START Dataset extract

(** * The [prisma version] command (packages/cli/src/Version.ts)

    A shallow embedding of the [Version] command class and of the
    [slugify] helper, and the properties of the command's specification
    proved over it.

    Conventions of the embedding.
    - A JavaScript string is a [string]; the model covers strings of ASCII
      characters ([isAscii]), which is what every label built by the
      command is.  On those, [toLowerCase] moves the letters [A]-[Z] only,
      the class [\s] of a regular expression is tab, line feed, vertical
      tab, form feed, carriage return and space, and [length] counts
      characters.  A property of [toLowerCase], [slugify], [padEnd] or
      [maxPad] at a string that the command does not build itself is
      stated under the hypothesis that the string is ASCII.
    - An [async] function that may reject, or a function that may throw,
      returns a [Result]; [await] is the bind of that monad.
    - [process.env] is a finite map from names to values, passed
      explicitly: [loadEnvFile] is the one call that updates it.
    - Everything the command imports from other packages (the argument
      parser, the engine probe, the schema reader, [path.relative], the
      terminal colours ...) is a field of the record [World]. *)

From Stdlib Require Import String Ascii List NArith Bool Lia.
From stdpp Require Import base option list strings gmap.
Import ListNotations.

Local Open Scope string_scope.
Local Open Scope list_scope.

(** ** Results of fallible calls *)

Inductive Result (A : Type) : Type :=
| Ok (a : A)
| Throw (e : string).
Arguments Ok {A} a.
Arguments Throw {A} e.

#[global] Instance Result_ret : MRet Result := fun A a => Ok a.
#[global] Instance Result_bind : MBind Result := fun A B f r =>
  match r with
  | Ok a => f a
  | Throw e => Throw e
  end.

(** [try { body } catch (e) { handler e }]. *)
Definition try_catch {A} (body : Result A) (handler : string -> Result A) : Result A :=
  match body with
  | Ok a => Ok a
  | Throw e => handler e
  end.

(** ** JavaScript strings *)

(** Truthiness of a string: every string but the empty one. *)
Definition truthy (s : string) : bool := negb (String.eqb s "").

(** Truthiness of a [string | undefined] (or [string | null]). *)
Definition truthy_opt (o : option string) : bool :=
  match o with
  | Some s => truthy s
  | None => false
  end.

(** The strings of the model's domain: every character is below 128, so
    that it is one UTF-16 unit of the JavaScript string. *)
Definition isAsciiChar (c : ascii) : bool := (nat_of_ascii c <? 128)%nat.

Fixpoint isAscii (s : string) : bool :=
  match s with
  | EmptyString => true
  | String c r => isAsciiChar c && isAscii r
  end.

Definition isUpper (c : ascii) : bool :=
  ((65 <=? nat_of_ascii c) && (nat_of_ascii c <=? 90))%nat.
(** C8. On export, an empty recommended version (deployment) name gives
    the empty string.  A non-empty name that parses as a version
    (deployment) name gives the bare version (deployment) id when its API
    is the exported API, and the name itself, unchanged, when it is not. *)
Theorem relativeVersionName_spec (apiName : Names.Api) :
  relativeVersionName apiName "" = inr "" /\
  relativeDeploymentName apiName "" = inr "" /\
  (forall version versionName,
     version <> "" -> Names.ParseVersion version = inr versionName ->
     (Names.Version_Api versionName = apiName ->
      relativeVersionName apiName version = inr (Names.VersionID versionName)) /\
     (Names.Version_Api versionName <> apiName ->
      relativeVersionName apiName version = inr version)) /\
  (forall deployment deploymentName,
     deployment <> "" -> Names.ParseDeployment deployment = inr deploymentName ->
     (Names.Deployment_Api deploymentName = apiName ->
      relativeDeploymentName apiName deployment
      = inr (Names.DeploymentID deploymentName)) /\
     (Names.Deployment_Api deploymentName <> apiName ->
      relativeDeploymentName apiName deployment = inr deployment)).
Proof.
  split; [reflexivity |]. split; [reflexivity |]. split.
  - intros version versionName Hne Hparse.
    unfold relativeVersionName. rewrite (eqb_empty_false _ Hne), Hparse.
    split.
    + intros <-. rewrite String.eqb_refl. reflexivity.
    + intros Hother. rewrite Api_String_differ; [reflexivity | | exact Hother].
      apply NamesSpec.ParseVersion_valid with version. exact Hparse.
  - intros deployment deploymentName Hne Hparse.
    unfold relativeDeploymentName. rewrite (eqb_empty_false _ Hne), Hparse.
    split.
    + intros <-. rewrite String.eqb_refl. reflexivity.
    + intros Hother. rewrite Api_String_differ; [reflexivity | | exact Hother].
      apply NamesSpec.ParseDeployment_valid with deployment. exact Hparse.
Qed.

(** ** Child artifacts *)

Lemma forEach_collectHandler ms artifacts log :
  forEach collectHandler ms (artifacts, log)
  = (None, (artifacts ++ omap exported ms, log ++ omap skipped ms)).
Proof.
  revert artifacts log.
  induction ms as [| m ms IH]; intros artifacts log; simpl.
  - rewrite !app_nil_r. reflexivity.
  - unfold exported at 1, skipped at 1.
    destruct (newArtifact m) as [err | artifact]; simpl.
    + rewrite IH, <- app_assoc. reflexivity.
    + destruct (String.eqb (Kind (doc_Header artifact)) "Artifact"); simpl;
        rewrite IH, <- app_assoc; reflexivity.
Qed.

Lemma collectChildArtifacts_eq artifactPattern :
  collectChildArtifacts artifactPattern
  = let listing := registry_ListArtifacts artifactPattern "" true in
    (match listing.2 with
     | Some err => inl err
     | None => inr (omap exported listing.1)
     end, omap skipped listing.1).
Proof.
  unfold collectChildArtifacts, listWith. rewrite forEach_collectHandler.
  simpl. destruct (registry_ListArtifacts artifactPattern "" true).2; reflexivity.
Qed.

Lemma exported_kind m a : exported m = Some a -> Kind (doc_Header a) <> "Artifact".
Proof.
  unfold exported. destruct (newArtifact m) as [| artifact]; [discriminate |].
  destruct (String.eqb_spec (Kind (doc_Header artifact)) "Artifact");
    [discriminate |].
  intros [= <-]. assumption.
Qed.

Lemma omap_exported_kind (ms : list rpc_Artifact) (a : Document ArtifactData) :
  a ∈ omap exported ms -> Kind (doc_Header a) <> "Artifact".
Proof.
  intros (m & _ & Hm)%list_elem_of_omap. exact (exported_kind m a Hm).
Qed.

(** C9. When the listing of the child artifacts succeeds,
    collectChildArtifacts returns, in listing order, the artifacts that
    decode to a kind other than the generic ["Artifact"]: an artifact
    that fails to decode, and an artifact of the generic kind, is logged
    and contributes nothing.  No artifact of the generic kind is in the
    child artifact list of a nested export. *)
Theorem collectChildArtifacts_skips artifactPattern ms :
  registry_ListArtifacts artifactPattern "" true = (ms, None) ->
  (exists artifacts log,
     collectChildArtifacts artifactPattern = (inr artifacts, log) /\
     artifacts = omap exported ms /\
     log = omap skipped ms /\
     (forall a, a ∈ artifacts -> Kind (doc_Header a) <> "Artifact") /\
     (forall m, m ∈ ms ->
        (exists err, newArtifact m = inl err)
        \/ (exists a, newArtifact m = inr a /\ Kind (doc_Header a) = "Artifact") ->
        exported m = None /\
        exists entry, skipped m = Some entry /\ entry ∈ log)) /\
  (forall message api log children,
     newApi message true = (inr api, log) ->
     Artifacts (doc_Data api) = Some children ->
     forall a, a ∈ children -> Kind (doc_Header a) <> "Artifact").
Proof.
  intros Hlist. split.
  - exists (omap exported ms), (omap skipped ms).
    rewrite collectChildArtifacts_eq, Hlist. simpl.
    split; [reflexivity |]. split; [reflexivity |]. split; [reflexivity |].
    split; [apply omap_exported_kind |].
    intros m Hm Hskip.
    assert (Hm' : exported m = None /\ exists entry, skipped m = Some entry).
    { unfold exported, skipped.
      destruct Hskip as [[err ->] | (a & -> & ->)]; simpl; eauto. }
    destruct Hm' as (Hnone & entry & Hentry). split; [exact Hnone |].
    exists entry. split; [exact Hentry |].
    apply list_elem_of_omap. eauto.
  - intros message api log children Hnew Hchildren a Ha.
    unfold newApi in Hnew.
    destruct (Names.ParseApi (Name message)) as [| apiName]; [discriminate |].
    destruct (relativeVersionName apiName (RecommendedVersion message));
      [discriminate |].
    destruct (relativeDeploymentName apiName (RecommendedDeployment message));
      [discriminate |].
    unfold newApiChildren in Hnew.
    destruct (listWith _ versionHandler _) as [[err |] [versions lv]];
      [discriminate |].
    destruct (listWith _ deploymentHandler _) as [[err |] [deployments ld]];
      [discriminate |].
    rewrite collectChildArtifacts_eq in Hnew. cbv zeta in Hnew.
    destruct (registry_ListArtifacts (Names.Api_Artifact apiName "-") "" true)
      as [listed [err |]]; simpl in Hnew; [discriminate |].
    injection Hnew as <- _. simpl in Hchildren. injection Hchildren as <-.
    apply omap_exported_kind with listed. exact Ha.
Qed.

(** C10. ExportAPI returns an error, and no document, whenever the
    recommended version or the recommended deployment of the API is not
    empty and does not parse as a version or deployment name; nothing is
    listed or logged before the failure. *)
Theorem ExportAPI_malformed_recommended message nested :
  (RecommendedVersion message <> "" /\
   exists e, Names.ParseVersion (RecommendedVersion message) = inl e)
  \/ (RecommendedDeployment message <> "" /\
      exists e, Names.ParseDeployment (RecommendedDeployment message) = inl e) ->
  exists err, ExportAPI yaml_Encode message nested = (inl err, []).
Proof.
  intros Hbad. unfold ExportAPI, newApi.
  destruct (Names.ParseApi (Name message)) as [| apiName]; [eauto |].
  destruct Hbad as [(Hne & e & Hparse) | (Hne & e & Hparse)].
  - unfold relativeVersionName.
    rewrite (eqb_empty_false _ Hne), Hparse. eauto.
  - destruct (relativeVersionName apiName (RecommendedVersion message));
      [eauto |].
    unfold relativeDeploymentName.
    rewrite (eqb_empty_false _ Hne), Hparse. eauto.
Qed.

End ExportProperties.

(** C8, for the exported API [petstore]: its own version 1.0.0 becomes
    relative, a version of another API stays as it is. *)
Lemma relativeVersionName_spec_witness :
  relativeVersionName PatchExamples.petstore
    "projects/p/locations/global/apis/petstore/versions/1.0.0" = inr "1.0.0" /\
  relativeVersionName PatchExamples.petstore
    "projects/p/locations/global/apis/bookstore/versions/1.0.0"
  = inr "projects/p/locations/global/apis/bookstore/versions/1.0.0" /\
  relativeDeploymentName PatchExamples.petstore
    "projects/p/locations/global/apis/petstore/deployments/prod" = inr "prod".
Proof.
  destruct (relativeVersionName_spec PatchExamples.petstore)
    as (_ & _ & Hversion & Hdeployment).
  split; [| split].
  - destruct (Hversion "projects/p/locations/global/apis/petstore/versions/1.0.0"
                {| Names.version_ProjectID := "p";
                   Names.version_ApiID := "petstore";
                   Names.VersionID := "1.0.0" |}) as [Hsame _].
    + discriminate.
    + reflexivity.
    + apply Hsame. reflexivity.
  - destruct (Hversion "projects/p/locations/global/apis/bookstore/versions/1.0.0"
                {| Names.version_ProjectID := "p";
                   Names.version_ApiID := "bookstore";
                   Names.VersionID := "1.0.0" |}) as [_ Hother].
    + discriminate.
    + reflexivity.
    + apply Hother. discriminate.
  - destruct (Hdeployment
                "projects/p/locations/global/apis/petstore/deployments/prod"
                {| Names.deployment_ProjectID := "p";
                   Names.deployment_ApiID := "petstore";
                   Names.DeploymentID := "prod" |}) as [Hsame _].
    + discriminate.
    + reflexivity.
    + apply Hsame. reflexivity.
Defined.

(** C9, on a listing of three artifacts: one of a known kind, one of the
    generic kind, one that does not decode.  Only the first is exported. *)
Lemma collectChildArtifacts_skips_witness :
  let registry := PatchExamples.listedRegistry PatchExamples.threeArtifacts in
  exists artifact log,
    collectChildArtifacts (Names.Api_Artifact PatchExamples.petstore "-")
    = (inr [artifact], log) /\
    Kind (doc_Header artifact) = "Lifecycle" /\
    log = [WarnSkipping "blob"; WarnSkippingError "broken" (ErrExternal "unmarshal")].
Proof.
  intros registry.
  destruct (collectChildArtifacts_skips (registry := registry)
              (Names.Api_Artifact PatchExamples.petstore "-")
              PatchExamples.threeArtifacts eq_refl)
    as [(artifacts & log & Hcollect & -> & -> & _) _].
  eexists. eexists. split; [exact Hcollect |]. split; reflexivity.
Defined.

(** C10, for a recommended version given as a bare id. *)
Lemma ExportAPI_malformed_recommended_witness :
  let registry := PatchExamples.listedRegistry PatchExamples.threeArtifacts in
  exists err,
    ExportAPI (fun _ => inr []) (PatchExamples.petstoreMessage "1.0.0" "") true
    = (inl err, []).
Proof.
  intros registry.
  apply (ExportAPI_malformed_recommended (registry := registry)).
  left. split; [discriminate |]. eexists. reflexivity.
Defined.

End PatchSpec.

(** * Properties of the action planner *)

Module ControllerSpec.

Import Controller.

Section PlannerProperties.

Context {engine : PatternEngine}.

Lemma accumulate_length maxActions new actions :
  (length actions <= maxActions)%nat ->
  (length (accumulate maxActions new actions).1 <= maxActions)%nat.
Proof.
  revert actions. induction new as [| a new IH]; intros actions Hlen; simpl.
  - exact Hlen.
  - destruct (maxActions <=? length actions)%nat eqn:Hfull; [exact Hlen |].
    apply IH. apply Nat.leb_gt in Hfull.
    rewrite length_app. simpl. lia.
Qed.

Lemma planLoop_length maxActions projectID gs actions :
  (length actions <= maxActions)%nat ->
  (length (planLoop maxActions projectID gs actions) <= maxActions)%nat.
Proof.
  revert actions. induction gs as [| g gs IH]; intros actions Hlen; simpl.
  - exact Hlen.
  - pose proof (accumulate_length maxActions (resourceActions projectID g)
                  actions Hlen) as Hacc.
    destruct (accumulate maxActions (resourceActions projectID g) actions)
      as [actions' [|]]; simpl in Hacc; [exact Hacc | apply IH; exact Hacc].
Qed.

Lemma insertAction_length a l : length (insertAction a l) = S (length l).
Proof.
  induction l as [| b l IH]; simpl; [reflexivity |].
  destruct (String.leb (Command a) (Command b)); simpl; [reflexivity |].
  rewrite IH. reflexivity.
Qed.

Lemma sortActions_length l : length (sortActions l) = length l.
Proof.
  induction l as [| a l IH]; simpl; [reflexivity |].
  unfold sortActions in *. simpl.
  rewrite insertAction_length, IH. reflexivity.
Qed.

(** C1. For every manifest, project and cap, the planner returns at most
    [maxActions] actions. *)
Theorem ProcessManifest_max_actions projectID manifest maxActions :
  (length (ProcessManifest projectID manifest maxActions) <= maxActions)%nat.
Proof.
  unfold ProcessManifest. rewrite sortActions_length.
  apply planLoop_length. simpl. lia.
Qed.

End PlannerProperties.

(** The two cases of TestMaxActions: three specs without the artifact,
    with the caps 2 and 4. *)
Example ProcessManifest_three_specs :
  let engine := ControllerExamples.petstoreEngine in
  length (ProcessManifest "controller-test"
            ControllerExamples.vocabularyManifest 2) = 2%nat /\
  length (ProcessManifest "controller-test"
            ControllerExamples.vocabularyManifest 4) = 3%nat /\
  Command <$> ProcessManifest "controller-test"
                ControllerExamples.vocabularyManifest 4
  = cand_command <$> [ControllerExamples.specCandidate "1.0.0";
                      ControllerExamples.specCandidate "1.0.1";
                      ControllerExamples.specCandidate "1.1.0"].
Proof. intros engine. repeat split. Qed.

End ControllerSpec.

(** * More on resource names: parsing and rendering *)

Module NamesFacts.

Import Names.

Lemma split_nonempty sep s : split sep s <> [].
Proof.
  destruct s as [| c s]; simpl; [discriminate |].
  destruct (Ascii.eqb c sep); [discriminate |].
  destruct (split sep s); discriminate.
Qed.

END Dataset extract

If a line in the records above contains the string "feed", copy that line out.

▸ Expected answer
      the class [\s] of a regular expression is tab, line feed, vertical
      tab, form feed, carriage return and space, and [length] counts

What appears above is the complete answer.